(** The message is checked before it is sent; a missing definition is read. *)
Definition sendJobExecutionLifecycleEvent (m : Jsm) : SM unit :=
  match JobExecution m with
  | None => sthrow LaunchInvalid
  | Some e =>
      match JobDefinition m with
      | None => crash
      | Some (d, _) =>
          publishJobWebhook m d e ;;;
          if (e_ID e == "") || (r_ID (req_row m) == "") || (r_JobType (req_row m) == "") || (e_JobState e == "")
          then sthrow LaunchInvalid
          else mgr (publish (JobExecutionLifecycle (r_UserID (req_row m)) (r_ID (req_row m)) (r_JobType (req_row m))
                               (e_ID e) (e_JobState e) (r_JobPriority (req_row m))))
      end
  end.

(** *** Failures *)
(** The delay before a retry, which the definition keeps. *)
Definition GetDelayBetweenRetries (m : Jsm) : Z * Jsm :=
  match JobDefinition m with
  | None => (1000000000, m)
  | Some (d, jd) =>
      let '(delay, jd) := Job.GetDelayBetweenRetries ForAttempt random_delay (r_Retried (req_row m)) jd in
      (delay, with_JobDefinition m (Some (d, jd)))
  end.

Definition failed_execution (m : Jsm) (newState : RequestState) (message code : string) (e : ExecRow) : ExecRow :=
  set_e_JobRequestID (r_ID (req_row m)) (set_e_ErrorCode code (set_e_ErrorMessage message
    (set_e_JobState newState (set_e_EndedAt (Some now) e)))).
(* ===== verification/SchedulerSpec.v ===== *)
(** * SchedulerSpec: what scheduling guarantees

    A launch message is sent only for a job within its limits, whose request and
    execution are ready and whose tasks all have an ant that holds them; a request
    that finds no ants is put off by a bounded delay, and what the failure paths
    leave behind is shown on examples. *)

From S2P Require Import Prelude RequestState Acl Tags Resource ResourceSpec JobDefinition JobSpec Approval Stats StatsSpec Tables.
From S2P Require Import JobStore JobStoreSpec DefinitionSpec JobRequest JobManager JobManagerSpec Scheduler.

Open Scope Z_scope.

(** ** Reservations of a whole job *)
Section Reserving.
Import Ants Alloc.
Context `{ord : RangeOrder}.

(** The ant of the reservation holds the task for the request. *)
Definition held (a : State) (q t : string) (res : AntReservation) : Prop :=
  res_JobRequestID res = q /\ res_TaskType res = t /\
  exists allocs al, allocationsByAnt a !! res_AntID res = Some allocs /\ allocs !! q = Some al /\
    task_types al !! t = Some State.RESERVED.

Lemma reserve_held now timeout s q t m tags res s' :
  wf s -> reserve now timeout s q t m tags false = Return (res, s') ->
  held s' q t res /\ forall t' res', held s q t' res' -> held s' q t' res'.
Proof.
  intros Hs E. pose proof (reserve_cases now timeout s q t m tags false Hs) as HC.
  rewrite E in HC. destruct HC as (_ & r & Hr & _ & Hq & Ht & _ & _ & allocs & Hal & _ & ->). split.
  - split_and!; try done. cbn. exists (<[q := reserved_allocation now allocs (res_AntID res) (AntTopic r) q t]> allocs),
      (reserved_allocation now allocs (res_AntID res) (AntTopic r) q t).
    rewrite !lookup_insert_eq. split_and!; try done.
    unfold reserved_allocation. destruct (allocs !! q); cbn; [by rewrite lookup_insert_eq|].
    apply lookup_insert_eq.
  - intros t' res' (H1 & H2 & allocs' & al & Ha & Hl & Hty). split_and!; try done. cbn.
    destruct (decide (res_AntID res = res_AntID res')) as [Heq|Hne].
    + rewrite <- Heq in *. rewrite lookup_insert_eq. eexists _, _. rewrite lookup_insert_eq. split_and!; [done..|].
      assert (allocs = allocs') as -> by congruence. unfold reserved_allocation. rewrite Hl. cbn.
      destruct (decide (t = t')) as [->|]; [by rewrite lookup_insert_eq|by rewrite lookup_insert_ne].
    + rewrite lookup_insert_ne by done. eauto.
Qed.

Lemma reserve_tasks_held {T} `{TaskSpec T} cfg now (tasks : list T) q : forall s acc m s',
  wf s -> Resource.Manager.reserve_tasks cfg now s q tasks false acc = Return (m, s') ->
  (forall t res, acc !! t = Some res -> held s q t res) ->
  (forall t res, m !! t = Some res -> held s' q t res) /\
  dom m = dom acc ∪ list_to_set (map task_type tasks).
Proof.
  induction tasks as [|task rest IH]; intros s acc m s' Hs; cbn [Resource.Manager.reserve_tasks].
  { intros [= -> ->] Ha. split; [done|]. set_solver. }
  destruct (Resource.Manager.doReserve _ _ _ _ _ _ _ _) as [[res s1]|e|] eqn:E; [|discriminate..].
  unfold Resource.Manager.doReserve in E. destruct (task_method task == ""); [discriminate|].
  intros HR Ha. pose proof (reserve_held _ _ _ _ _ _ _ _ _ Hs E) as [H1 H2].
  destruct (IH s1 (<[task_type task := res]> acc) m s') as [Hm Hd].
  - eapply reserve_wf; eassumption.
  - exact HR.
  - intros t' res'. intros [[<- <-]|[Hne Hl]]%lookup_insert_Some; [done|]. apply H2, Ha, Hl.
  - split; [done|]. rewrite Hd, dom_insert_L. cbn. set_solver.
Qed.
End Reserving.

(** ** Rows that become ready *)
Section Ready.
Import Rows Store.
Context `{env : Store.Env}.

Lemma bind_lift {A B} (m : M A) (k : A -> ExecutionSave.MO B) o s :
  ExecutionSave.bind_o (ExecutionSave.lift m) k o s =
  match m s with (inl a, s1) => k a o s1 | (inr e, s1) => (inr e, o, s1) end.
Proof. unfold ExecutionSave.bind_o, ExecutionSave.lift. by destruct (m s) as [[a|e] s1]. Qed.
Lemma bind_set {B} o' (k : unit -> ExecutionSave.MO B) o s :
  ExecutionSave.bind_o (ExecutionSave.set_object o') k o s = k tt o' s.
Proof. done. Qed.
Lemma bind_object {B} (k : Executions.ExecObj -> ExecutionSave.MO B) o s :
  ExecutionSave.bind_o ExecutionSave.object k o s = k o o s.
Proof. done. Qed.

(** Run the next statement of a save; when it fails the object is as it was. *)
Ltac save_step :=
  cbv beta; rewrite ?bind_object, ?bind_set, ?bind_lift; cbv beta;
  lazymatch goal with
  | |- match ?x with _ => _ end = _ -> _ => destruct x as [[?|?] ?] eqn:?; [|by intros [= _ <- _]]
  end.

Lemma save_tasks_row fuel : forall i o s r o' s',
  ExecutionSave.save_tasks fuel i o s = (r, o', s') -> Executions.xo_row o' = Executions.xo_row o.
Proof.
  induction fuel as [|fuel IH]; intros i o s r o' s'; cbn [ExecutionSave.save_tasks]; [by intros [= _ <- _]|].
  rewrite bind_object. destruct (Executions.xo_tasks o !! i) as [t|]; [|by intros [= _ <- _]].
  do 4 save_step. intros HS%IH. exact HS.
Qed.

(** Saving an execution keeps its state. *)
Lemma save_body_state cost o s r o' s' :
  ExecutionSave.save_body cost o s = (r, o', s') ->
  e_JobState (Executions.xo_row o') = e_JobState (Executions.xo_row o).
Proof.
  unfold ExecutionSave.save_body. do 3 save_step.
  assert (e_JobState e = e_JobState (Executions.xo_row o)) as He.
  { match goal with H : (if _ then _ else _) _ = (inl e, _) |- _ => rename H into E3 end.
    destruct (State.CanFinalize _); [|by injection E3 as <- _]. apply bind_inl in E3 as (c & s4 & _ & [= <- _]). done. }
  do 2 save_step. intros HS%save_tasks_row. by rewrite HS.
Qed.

◇ ◇ ◇ ◇ ◇ ◇ ◇

# Task requirements
Your answer should consist only of the lines above between the line holding "(forall t res, m" and the line holding "intros [= ->", inclusive, each transcribed exactly.

# Task output
  (forall t res, m !! t = Some res -> held s' q t res) /\
  dom m = dom acc ∪ list_to_set (map task_type tasks).
Proof.
  induction tasks as [|task rest IH]; intros s acc m s' Hs; cbn [Resource.Manager.reserve_tasks].
  { intros [= -> ->] Ha. split; [done|]. set_solver. }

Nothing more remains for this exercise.